• [Task details]: The required output consists solely of the lines from the top of the listing through the line containing "assert (He1 : e", transcribed exactly.

• [Material for the task]:
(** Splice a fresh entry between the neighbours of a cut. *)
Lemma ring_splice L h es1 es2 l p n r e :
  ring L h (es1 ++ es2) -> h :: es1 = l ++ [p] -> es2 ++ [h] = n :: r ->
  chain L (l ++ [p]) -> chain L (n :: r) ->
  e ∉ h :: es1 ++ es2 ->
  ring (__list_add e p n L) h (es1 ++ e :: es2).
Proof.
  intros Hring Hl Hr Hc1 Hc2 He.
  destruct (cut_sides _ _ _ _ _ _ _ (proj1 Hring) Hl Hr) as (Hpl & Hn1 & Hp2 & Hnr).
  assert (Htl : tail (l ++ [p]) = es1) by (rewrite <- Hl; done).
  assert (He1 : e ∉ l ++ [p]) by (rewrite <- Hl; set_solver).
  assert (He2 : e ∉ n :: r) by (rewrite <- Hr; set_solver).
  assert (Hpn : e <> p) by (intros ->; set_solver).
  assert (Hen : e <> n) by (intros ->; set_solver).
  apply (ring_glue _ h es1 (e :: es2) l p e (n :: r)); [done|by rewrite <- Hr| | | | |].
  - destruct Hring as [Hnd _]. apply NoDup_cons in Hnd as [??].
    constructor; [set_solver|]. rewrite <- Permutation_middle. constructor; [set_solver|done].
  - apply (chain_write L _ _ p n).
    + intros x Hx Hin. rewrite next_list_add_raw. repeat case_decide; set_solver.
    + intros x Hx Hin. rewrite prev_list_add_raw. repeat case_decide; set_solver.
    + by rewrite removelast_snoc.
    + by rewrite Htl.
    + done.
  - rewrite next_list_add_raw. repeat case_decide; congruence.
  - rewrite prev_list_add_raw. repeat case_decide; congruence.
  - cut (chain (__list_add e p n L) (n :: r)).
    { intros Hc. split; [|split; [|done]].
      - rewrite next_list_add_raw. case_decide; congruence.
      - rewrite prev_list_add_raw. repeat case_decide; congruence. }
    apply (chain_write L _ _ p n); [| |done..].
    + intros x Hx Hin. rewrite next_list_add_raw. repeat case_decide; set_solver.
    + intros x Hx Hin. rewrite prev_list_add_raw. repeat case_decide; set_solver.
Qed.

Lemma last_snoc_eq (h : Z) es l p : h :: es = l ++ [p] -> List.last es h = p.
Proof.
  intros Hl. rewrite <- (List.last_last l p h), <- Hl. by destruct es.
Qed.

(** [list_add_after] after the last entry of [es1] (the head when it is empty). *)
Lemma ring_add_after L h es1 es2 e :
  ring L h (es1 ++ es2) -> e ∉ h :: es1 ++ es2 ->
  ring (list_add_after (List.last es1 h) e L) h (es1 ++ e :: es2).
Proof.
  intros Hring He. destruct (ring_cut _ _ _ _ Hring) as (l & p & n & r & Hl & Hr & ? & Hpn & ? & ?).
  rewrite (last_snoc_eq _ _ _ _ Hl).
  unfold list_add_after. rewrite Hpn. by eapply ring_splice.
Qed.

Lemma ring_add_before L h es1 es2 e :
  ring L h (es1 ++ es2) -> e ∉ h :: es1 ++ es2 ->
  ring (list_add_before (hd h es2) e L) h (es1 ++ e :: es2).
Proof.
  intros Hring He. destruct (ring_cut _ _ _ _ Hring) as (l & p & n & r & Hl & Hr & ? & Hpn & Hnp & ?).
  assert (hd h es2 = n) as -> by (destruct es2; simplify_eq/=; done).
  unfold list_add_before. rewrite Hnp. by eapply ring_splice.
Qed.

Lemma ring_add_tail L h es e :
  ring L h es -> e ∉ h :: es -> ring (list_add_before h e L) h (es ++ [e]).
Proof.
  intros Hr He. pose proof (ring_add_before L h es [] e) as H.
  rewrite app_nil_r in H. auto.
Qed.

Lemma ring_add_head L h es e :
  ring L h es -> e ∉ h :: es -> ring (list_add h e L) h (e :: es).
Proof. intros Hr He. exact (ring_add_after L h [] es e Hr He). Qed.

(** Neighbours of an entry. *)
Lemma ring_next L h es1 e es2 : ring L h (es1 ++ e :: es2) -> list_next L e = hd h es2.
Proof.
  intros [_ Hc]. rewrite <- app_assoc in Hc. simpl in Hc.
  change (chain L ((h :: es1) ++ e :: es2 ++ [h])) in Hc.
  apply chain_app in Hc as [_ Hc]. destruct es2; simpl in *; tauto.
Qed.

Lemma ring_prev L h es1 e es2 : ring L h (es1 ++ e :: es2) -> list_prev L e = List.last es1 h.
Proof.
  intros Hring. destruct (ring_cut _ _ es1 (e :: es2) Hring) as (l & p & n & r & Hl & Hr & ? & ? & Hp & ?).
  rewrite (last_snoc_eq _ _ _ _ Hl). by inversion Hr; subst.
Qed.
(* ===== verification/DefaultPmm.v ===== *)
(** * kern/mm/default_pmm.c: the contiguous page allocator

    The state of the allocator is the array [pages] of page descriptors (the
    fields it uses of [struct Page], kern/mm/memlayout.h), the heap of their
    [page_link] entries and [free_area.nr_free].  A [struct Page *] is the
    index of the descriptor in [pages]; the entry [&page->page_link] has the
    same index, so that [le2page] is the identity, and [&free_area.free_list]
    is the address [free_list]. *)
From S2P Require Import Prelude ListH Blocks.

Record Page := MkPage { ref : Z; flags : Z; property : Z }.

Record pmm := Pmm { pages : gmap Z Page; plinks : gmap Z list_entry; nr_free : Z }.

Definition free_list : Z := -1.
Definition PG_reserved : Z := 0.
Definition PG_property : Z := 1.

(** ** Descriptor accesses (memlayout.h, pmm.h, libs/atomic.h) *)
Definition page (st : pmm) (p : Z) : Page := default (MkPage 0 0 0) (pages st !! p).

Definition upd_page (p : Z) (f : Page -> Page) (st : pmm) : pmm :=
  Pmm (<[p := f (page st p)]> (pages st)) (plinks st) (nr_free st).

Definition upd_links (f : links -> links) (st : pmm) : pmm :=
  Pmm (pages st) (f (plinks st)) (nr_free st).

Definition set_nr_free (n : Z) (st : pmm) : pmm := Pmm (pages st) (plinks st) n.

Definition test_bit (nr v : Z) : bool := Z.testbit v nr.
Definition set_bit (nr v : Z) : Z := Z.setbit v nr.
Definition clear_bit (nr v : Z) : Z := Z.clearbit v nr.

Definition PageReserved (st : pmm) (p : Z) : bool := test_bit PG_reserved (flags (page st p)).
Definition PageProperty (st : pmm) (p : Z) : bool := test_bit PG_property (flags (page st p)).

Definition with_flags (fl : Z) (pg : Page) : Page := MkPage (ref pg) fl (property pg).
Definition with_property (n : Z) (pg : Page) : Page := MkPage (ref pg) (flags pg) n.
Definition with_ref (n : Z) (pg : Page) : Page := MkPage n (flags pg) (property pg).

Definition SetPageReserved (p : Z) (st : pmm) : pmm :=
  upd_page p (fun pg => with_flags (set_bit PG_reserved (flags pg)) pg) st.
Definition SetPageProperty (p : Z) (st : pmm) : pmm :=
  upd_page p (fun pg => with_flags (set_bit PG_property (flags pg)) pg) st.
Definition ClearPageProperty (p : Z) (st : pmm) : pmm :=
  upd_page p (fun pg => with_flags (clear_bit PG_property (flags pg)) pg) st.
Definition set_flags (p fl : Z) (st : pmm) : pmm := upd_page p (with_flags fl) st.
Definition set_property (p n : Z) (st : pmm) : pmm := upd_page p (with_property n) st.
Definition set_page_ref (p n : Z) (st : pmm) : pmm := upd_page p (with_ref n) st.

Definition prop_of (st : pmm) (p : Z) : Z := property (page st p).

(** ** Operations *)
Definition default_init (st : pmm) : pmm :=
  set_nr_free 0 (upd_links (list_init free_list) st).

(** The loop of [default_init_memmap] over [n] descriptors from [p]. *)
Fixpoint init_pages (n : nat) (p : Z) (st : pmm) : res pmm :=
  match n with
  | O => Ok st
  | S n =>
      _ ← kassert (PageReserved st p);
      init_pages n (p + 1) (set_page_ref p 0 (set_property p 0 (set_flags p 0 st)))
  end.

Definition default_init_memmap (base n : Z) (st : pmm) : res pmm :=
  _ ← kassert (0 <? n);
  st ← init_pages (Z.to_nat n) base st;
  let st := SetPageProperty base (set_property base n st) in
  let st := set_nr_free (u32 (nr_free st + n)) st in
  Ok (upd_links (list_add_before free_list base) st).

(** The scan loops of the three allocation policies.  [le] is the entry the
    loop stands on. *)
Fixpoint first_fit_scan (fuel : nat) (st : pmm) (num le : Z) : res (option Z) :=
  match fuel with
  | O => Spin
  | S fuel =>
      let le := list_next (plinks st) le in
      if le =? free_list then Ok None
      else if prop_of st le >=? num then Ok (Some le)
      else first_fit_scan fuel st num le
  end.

• [Answer for this exercise]:
(** Splice a fresh entry between the neighbours of a cut. *)
Lemma ring_splice L h es1 es2 l p n r e :
  ring L h (es1 ++ es2) -> h :: es1 = l ++ [p] -> es2 ++ [h] = n :: r ->
  chain L (l ++ [p]) -> chain L (n :: r) ->
  e ∉ h :: es1 ++ es2 ->
  ring (__list_add e p n L) h (es1 ++ e :: es2).
Proof.
  intros Hring Hl Hr Hc1 Hc2 He.
  destruct (cut_sides _ _ _ _ _ _ _ (proj1 Hring) Hl Hr) as (Hpl & Hn1 & Hp2 & Hnr).
  assert (Htl : tail (l ++ [p]) = es1) by (rewrite <- Hl; done).
  assert (He1 : e ∉ l ++ [p]) by (rewrite <- Hl; set_solver).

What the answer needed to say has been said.